What can be done to help clinicians to better meet patients’ desire for information? Our suggested approach for clinicians is to start discussions by eliciting the patient’s information desire by using open-ended questions [
23]. In addition, a stepped approach to giving information, as employed in this study, could help to clarify a patient’s information desire. This approach includes three steps: (1) giving the patient a preview of the type of information available, (2) asking whether the information is desired, and (3) then following the patient’s desire. This stepwise approach is consistent with recommendations on the communication of prognosis to patients with advanced disease [
23]. DAs can help to implement this approach by providing numerical estimates of benefits and risks of treatment options; previous studies showed that DAs can improve understanding [
24]. The clinician can further promote understanding by asking what the patient understands and feels about the information provided [
25].
Methodological strengths of our study are that information desire was assessed by providing treatment-related information to patients at the point of decision-making. Generalizability is facilitated by the recruitment of patients using broad inclusion criteria, before the moment of disease progression. To prevent selective patient participation, physicians were instructed to recruit consecutive patients and not to mention that detailed risk information could be provided. This study has a number of limitations. Ideally, oncologists’ judgment of their patients’ information desire would be recorded between the diagnosis of disease progression and the treatment discussion with the patient. However, recording oncologists’ judgment in this narrow window of opportunity was expected to result in a large amount of missing data. Asking oncologists for a retrospective judgment, as was done in a previous study on palliative treatment decisions [
5], would introduce the risk of recall bias.

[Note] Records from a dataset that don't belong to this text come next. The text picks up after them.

(* ===== verification/Sessions.v ===== *)
(** Proxy sessions: what a client asks for and the names derived from it
    (crates/ssh-proxy-daemon/src/session_spec.rs), the record of a session and
    the state of its remote setup (crates/ssh-proxy-daemon/src/session.rs,
    crates/ssh-proxy/src/node_daemon/state.rs) and the session store
    (crates/ssh-proxy/src/node_daemon/state/session_store.rs). *)

From Stdlib Require Import Strings.String Strings.Ascii.
From stdpp Require Import base gmap list strings sorting.
From S2P Require Import Prelude RustStr IpAddr Collections Jobs.

(** ** Specifications *)

Inductive RouteConnectMode := ConnectAuto | ConnectDirect | ReverseLink.

Record SshTargetSpec := MkSshTarget {
  ssh_host_name : option string; ssh_user : option string; ssh_port : option Z; ssh_identity : list string;
  ssh_config : option string; ssh_known_hosts : option string; ssh_jump : list string; ssh_accept_new : bool }.

Record RemotePortPolicy := MkPortPolicy { preferred : Z; auto_pick : bool; range_size : Z }.

Record ApplyPolicy := MkApplyPolicy {
  ap_vscode_settings : bool; ap_terminal_env : bool; ap_server_env : bool; ap_git : bool; ap_git_global : bool;
  ap_git_workspace : bool; ap_git_force_override : bool; ap_remote_status_file : bool;
  ap_verify_remote_port : bool; ap_no_proxy : string; ap_proxy_support : string; ap_server_dir : string }.

Definition ApplyPolicy_default : ApplyPolicy :=
  MkApplyPolicy true true true true true true true true true "localhost,127.0.0.1,::1" "override" ".vscode-server".

Record ProxySessionSpec := MkSpec {
  sp_target : string; sp_workspace_id : option string; sp_ssh : option SshTargetSpec;
  sp_workspace_paths : list string; sp_local_proxy : string; sp_remote_bind : IpAddr;
  sp_remote_port_policy : RemotePortPolicy; sp_connect_mode : RouteConnectMode; sp_apply_policy : ApplyPolicy }.

#[global] Instance RouteConnectMode_eq_dec : EqDecision RouteConnectMode.
Proof. solve_decision. Defined.
#[global] Instance SshTargetSpec_eq_dec : EqDecision SshTargetSpec.
Proof. solve_decision. Defined.
#[global] Instance RemotePortPolicy_eq_dec : EqDecision RemotePortPolicy.
Proof. solve_decision. Defined.
#[global] Instance ApplyPolicy_eq_dec : EqDecision ApplyPolicy.
Proof. solve_decision. Defined.
#[global] Instance ProxySessionSpec_eq_dec : EqDecision ProxySessionSpec.
Proof. solve_decision. Defined.

Definition DEFAULT_REMOTE_PORT_RANGE_SIZE : Z := 20.

Definition RemotePortPolicy_new (p : Z) : RemotePortPolicy := MkPortPolicy p true DEFAULT_REMOTE_PORT_RANGE_SIZE.
Definition RemotePortPolicy_fixed (p : Z) : RemotePortPolicy := MkPortPolicy p false 1.

(** The loop over the offsets, which stops at the last port. *)
Fixpoint candidates_from (p offset : Z) (count : nat) : list Z :=
  match count with
  | O => []
  | S count =>
    match checked_add_u 16 p offset with
    | Some port => port :: candidates_from p (offset + 1) count
    | None => []
    end
  end.

Definition candidates (p : RemotePortPolicy) : list Z :=
  let count := if auto_pick p then Z.max (range_size p) 1 else 1 in
  let candidates := candidates_from (preferred p) 0 (Z.to_nat count) in
  match candidates with [] => [preferred p] | _ => candidates end.

Definition ssh_is_empty (s : SshTargetSpec) : bool :=
  bool_decide (ssh_host_name s = None) && bool_decide (ssh_user s = None) && bool_decide (ssh_port s = None)
  && bool_decide (ssh_identity s = []) && bool_decide (ssh_config s = None)
  && bool_decide (ssh_known_hosts s = None) && bool_decide (ssh_jump s = []) && negb (ssh_accept_new s).

Definition ssh_args (s : SshTargetSpec) : list string :=
  match ssh_host_name s with
  | Some host_name => ["-o"%string; String.append "HostName=" host_name]
  | None => []
  end.

(** ** Names *)

Definition key_char (c : Z) : Z :=
  if is_ascii_alphanumeric c || (c =? 45) || (c =? 95) then char_lower c else 45.

Definition sanitize_key (key : string) : string :=
  let normalized := key_char <$> chars key in
  let trimmed := take 64 (trim_by (fun c => c =? 45) normalized) in
  match trimmed with [] => "default" | _ => string_of_chars trimmed end.

Definition spec_key (s : ProxySessionSpec) : string := default (sp_target s) (sp_workspace_id s).
Definition route_id_for_key (key : string) : string := String.append "v3-" (sanitize_key key).
Definition job_id_for_key (key : string) : string := String.append "proxy:" (sanitize_key key).
Definition session_id_for_key (key : string) : string := String.append "session:" (sanitize_key key).
Definition spec_route_id (s : ProxySessionSpec) : string := route_id_for_key (spec_key s).
Definition spec_job_id (s : ProxySessionSpec) : string := job_id_for_key (spec_key s).
Definition spec_session_id (s : ProxySessionSpec) : string := session_id_for_key (spec_key s).

Definition proxy_url_for_remote (local_proxy remote_bind : string) (remote_port : Z) : string :=
  match split_once "://" local_proxy with
  | None => String.append "http://" (String.append remote_bind (String.append ":" (display_uint remote_port)))
  | Some (scheme, rest) =>
    let '(authority, suffix) := split_at_any ["/"%char] rest in
    let userinfo := match rsplit_once "@" authority with
                    | Some (userinfo, _) => String.append userinfo "@"
                    | None => EmptyString
                    end in
    String.append scheme (String.append "://" (String.append userinfo (String.append remote_bind
      (String.append ":" (String.append (display_uint remote_port) suffix)))))
  end.

Definition remote_url_for_port (s : ProxySessionSpec) (port : Z) : string :=
  proxy_url_for_remote (sp_local_proxy s) (ip_text (sp_remote_bind s)) port.
Definition spec_remote_url (s : ProxySessionSpec) : string :=
  remote_url_for_port s (preferred (sp_remote_port_policy s)).

Definition set_policy (p : RemotePortPolicy) (s : ProxySessionSpec) : ProxySessionSpec :=
  MkSpec (sp_target s) (sp_workspace_id s) (sp_ssh s) (sp_workspace_paths s) (sp_local_proxy s) (sp_remote_bind s)
    p (sp_connect_mode s) (sp_apply_policy s).
Definition with_remote_port (port : Z) (s : ProxySessionSpec) : ProxySessionSpec :=
  let p := sp_remote_port_policy s in set_policy (MkPortPolicy port (auto_pick p) (range_size p)) s.

(** ** Records *)

Record RemoteSetupStatus := MkSetup {
  rs_state : string; rs_last_hash : option string; rs_desired_hash : option string;
  rs_applied_hash : option string; rs_drift_detected : bool; rs_remote_url : option string; rs_verified : bool;
  rs_next_action : option string; rs_last_error : option string; rs_updated_at_unix : Z }.

Definition setup_pending (now : Z) : RemoteSetupStatus :=
  MkSetup "pending" None None None false None false (Some "wait_for_proxy_session_job"%string) None now.
Definition setup_required (now : Z) : RemoteSetupStatus :=
  MkSetup "required" None None None false None false (Some "apply_remote_settings"%string) None now.
Definition setup_running (now : Z) (desired_hash remote_url : option string) : RemoteSetupStatus :=
  MkSetup "running" None desired_hash None false remote_url false (Some "wait_for_remote_setup"%string) None now.
Definition setup_applied (now : Z) (desired_hash applied_hash remote_url : string) (verified : bool) : RemoteSetupStatus :=
  MkSetup "applied" (Some applied_hash) (Some desired_hash) (Some applied_hash) false (Some remote_url) verified
    (Some "monitor_remote_setup_drift"%string) None now.
Definition setup_failed (now : Z) (error : string) (desired_hash remote_url : option string) : RemoteSetupStatus :=
  MkSetup "failed" None desired_hash None false remote_url false (Some "rerun_apply_remote_settings"%string)
    (Some error) now.

(** The values [Value] are serde's: the ones the daemon keeps without looking
    into them. *)
Record ProxySessionRecord (Value : Type) := MkSession {
  se_session_id : string; se_target : string; se_workspace_id : option string; se_ssh : option Value;
  se_workspace_paths : list string; se_job_id : string; se_route_id : string; se_local_proxy : string;
  se_remote_bind : string; se_remote_port : Z; se_remote_url : string; se_apply_policy : option Value;
  se_state : string; se_phase : string; se_health : string; se_blocker : option string;
  se_next_action : option string; se_repair_action : option RepairAction; se_last_error : option string;
  se_remote_setup : RemoteSetupStatus; se_handoff_probe : option Value; se_recovery_attempts : Z;
  se_route : option Value; se_created_at_unix : Z; se_updated_at_unix : Z }.
Arguments MkSession {_}.
Arguments se_session_id {_}. Arguments se_target {_}. Arguments se_workspace_id {_}. Arguments se_ssh {_}.
Arguments se_workspace_paths {_}. Arguments se_job_id {_}. Arguments se_route_id {_}. Arguments se_local_proxy {_}.
Arguments se_remote_bind {_}. Arguments se_remote_port {_}. Arguments se_remote_url {_}.
Arguments se_apply_policy {_}. Arguments se_state {_}. Arguments se_phase {_}. Arguments se_health {_}.
Arguments se_blocker {_}. Arguments se_next_action {_}. Arguments se_repair_action {_}. Arguments se_last_error {_}.
Arguments se_remote_setup {_}. Arguments se_handoff_probe {_}. Arguments se_recovery_attempts {_}.
Arguments se_route {_}. Arguments se_created_at_unix {_}. Arguments se_updated_at_unix {_}.

Record HandoffProbeStatus := MkProbe {
  hp_source : string; hp_state : string; hp_attempts : Z; hp_last_error : option string;
  hp_latency_ms : option Z; hp_retry_after_ms : option Z; hp_updated_at_unix : Z }.

(** serde's values: an encoding is decoded to what was encoded. *)
Class SessionCodec (Value : Type) := {
  ssh_to_value : SshTargetSpec -> option Value;
  ssh_from_value : Value -> result string SshTargetSpec;
  ssh_from_to s v : ssh_to_value s = Some v -> ssh_from_value v = Ok s;
  policy_to_value : ApplyPolicy -> option Value;
  policy_from_value : Value -> result string ApplyPolicy;
  policy_from_to p v : policy_to_value p = Some v -> policy_from_value v = Ok p;
  spec_to_value : ProxySessionSpec -> option Value;
  spec_from_value : Value -> result string ProxySessionSpec;
  spec_from_to s v : spec_to_value s = Some v -> spec_from_value v = Ok s;
  probe_to_value : HandoffProbeStatus -> Value;
}.

Section sessions.
Context {Value : Type} `{EqDecision Value} `{SessionCodec Value}.
Abbreviation Session := (ProxySessionRecord Value).

(** ** Comparing specifications *)

Definition normalize_spec (s : ProxySessionSpec) : ProxySessionSpec :=
  MkSpec (sp_target s) (sp_workspace_id s)
    ((fun t => MkSshTarget (ssh_host_name t) (ssh_user t) (ssh_port t) [] (ssh_config t) (ssh_known_hosts t)
                 (ssh_jump t) (ssh_accept_new t)) <$> sp_ssh s)
    (sp_workspace_paths s) (sp_local_proxy s) (sp_remote_bind s) (sp_remote_port_policy s) (sp_connect_mode s)
    (sp_apply_policy s).

Definition specs_match_at (existing requested : ProxySessionSpec) (selected_port : Z) : bool :=
  let existing := set_policy (RemotePortPolicy_fixed selected_port) (with_remote_port selected_port existing) in
  let requested := set_policy (RemotePortPolicy_fixed selected_port) (with_remote_port selected_port requested) in
  bool_decide (spec_to_value (normalize_spec existing) = spec_to_value (normalize_spec requested)).

Definition proxy_session_specs_match (left right : ProxySessionSpec) : bool :=
  let selected_port := preferred (sp_remote_port_policy left) in
  if selected_port =? preferred (sp_remote_port_policy right) then specs_match_at left right selected_port
  else if auto_pick (sp_remote_port_policy right)
          && bool_decide (selected_port ∈ candidates (sp_remote_port_policy right))
  then specs_match_at left right selected_port
  else false.

(** ** Records of jobs *)

Definition proxy_session_record_from_spec_and_job (now : Z) (spec : ProxySessionSpec) (job : DaemonJobRecord) : Session :=
  MkSession (spec_session_id spec) (sp_target spec) (sp_workspace_id spec)
    (s ← sp_ssh spec; ssh_to_value s) (sp_workspace_paths spec) (job_id job) (spec_route_id spec)
    (sp_local_proxy spec) (ip_text (sp_remote_bind spec)) (preferred (sp_remote_port_policy spec))
    (default (spec_remote_url spec) (job_remote_url job)) (policy_to_value (sp_apply_policy spec))
    (state_value (job_state job)) (phase_value (job_phase job)) (job_health job) (job_blocker job)
    (job_next_action job) (job_repair_action job) (job_last_error job) (setup_pending now) None
    (job_recovery_attempts job) None (job_created_at_unix job) (job_updated_at_unix job).

Definition set_setup (s : RemoteSetupStatus) (r : Session) : Session :=
  MkSession (se_session_id r) (se_target r) (se_workspace_id r) (se_ssh r) (se_workspace_paths r) (se_job_id r)
    (se_route_id r) (se_local_proxy r) (se_remote_bind r) (se_remote_port r) (se_remote_url r) (se_apply_policy r)
    (se_state r) (se_phase r) (se_health r) (se_blocker r) (se_next_action r) (se_repair_action r) (se_last_error r)
    s (se_handoff_probe r) (se_recovery_attempts r) (se_route r) (se_created_at_unix r) (se_updated_at_unix r).

Definition update_proxy_session_record_from_job (spec : ProxySessionSpec) (job : DaemonJobRecord) (r : Session) : Session :=
  let r := MkSession (se_session_id r) (sp_target spec) (sp_workspace_id spec)
    (s ← sp_ssh spec; ssh_to_value s) (sp_workspace_paths spec) (se_job_id r) (spec_route_id spec)
    (sp_local_proxy spec) (ip_text (sp_remote_bind spec)) (preferred (sp_remote_port_policy spec))
    (default (spec_remote_url spec) (job_remote_url job)) (policy_to_value (sp_apply_policy spec))
    (state_value (job_state job)) (phase_value (job_phase job)) (job_health job) (job_blocker job)
    (job_next_action job) (job_repair_action job) (job_last_error job) (se_remote_setup r) (se_handoff_probe r)
    (se_recovery_attempts r) (se_route r) (se_created_at_unix r) (job_updated_at_unix job) in
  let r := if String.eqb (se_phase r) "apply_remote_settings"
           then set_setup (setup_required (job_updated_at_unix job)) r else r in
  let r := if String.eqb (se_phase r) "healthy" && String.eqb (rs_state (se_remote_setup r)) "pending"
           then set_setup (setup_required (job_updated_at_unix job)) r else r in
  MkSession (se_session_id r) (se_target r) (se_workspace_id r) (se_ssh r) (se_workspace_paths r) (se_job_id r)
    (se_route_id r) (se_local_proxy r) (se_remote_bind r) (se_remote_port r) (se_remote_url r) (se_apply_policy r)
    (se_state r) (se_phase r) (se_health r) (se_blocker r) (se_next_action r) (se_repair_action r) (se_last_error r)
    (se_remote_setup r) (se_handoff_probe r) (job_recovery_attempts job) (se_route r) (se_created_at_unix r)
    (se_updated_at_unix r).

We therefore decided to record the oncologists’ judgment beforehand (median time of 5 months before the treatment discussion), knowing that most oncologists in this study had a long-standing relationship with their patients (as an indication, median time since first diagnosis of disease and diagnosis of metastatic disease were 23 and 10 months, respectively). While our findings are in line with those of previous studies, they will need to be confirmed by further studies of real-world treatment decisions. It is also worth noting that the accuracy of predicting patient’s desire for survival information may vary between doctors, but this could not be analyzed due to the small number of judgments made per doctor. In hindsight, it would have been worthwhile to also ask the patients in the control arm of the randomized trial about their information desire, without offering the information, to examine the extent to which patients’ information desire is dependent on the context in which it is assessed.
In conclusion, this study confirms that many patients with advanced cancer wish to receive detailed information on the benefits and risks of palliative treatment options. Oncologists were aware of this high information desire, but had some difficulty judging the information desire of individual patients. A stepped approach, possibly facilitated by the use of DAs, may help to better meet patients’ information needs.